_TASK REQUIREMENTS_
Which lines in the material below contain the word "number"? Copy each of them.

RECORDS PROVIDED Start Marker

(** C4, as the document states it, fails: the maximum 9007199254740993
    comes back as the float 9007199254740992.0, and a maximum of [2^1024]
    makes the engine raise. *)
Lemma percentile_hwm_q100_max_counterexample :
  py_max [9007199254740993] = Return 9007199254740993 /\
  percentile_hwm [9007199254740993] q100
    = Return (S754_finite false 4503599627370496 1) /\
  PyFloat.eq_int (S754_finite false 4503599627370496 1) 9007199254740993 = false /\
  py_max [2 ^ 1024] = Return (2 ^ 1024) /\
  percentile_hwm [2 ^ 1024] q100 = Raise OverflowError.
Proof. repeat split; vm_compute; reflexivity. Qed.

Lemma percentile_hwm_q100_max_witness :
  exists f, percentile_hwm [10; 50] q100 = Return f /\ PyFloat.eq_int f 50 = true.
Proof.
  apply (proj2 (percentile_hwm_q100_max [10; 50] 50 eq_refl eq_refl)).
  vm_compute. discriminate.
Defined.



(* ================================================================== *)
(** * Further properties *)

(** ** More on the timestamp extractor *)

Section ExtractorMore.

Variable fromisoformat : str -> Py datetime.
Variable local_timestamp : datetime -> Py float.

Let extract := parse_send_ms fromisoformat local_timestamp.

(** The [now] path, once [epoch_ms] is not a number and [now] is a
    string. *)
Lemma parse_send_ms_now_path :
  forall (d : list (str * PyVal)) (s : str),
    isinstance_int_float (field_value d "epoch_ms") = false ->
    dict_lookup d "now" = Some (VStr s) ->
    extract (VDict d) =
    try_except (dt <- fromisoformat (iso_text s) ;; epoch_ms_of local_timestamp dt)
               is_ValueError (Return None).
Proof.
  intros d s He Hn. unfold field_value in He.
  unfold extract, parse_send_ms, py_get, py_getitem. cbn [bind].
  rewrite He, Hn. cbn [isinstance_str bind py_strip]. reflexivity.
Qed.

(** X4: on the [now] path a [ValueError] of the ISO reader gives [None],
    and any other exception of the reader leaves the extractor. *)
Theorem parse_send_ms_reader_error :
  forall (d : list (str * PyVal)) (s : str) (e : exn),
    isinstance_int_float (field_value d "epoch_ms") = false ->
    dict_lookup d "now" = Some (VStr s) ->
    fromisoformat (iso_text s) = Raise e ->
    extract (VDict d) = if is_ValueError e then Return None else Raise e.
Proof.
  intros d s e He Hn Hf.
  rewrite (parse_send_ms_now_path d s He Hn), Hf. reflexivity.
Qed.

(** X5: when [epoch_ms] is not a number and [now] is not a string, the
    extractor returns [None] without raising. *)
Theorem parse_send_ms_no_usable_field :
  forall d : list (str * PyVal),
    isinstance_int_float (field_value d "epoch_ms") = false ->
    isinstance_str (field_value d "now") = false ->
    extract (VDict d) = Return None.
Proof.
  intros d He Hn. unfold field_value in He, Hn.
  unfold extract, parse_send_ms, py_get. cbn [bind].
  rewrite He, Hn. reflexivity.
Qed.

End ExtractorMore.

(** X2: the extractor never depends on the time zone of the host. *)
Theorem parse_send_ms_ignores_host_zone :
  forall (fromisoformat : str -> Py datetime)
         (local1 local2 : datetime -> Py float) (obj : PyVal),
    parse_send_ms fromisoformat local1 obj = parse_send_ms fromisoformat local2 obj.
Proof.
  intros f l1 l2 obj. unfold parse_send_ms.
  destruct (py_get obj "epoch_ms") as [e |]; [| reflexivity]. cbn [bind].
  destruct (isinstance_int_float e); [reflexivity |].
  destruct (py_get obj "now") as [n |]; [| reflexivity]. cbn [bind].
  destruct (isinstance_str n); [| reflexivity].
  destruct (py_getitem obj "now") as [v |]; [| reflexivity]. cbn [bind].
  destruct (py_strip v) as [s |]; [| reflexivity]. cbn [bind]. cbv zeta.
  destruct (f _) as [dt |]; [| reflexivity]. cbn [bind].
  destruct dt as [y mo dd h mi se us [z |]]; reflexivity.
Qed.

(** ** Stripping and the [Z] suffix *)

Lemma lstrip_app_fixed :
  forall l suf : list N,
    suf <> [] -> PyStr.lstrip_cps suf = suf ->
    PyStr.lstrip_cps (l ++ suf) = PyStr.lstrip_cps l ++ suf.
Proof.
  intros l suf Hne Hs. induction l as [| c l IH]; cbn [app PyStr.lstrip_cps].
  - exact Hs.
  - destruct (PyStr.isspace c); [exact IH | reflexivity].
Qed.

Lemma lstrip_fixed_app :
  forall a x : list N,
    a <> [] -> PyStr.lstrip_cps a = a -> PyStr.lstrip_cps (a ++ x) = a ++ x.
Proof.
  intros [| c a] x Hne Hs; [now elim Hne |].
  cbn [app PyStr.lstrip_cps] in *.
  destruct (PyStr.isspace c) eqn:E; [| reflexivity].
  exfalso. clear -Hs.
  assert (H : forall l : list N, (length (PyStr.lstrip_cps l) <= length l)%nat).
  { induction l as [| y l IH]; cbn; [lia |]. destruct (PyStr.isspace y); cbn; lia. }
  specialize (H a). rewrite Hs in H. cbn in H. lia.
Qed.

(** Stripping a text that ends in a suffix with no space at either end
    strips the front only. *)
Lemma strip_suffix :
  forall l suf : list N,
    suf <> [] ->
    PyStr.lstrip_cps suf = suf ->
    PyStr.lstrip_cps (rev suf) = rev suf ->
    PyStr.strip (Str (l ++ suf)) = Str (PyStr.lstrip_cps l ++ suf).
Proof.
  intros l suf Hne Hs Hr. unfold PyStr.strip. cbn [PyStr.cps]. f_equal.
  rewrite lstrip_app_fixed by assumption.
  rewrite rev_app_distr, lstrip_fixed_app.
  - now rewrite <- rev_app_distr, rev_involutive.
  - intros E. apply Hne. rewrite <- (rev_involutive suf), E. reflexivity.
  - exact Hr.
Qed.

Lemma endswith_last :
  forall (l : list N) (c x : N),
    PyStr.endswith (Str (l ++ [c])) (Str [x]) = (c =? x)%N.
Proof.
  intros l c x. unfold PyStr.endswith. cbn [PyStr.cps length].
  rewrite length_app. cbn [length].
  replace (1 <=? length l + 1)%nat with true by (symmetry; apply Nat.leb_le; lia).
  replace (length l + 1 - 1)%nat with (length l + 0)%nat by lia.
  rewrite skipn_app, Nat.add_0_r, skipn_all, Nat.sub_diag. cbn [app skipn andb].
  destruct (list_eq_dec N.eq_dec [c] [x]) as [E | E].
  - injection E as ->. symmetry. apply N.eqb_refl.
  - symmetry. apply N.eqb_neq. intros ->. now apply E.
Qed.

RECORDS PROVIDED End Marker

_REPLY_
(** The [now] path, once [epoch_ms] is not a number and [now] is a
(** X5: when [epoch_ms] is not a number and [now] is not a string, the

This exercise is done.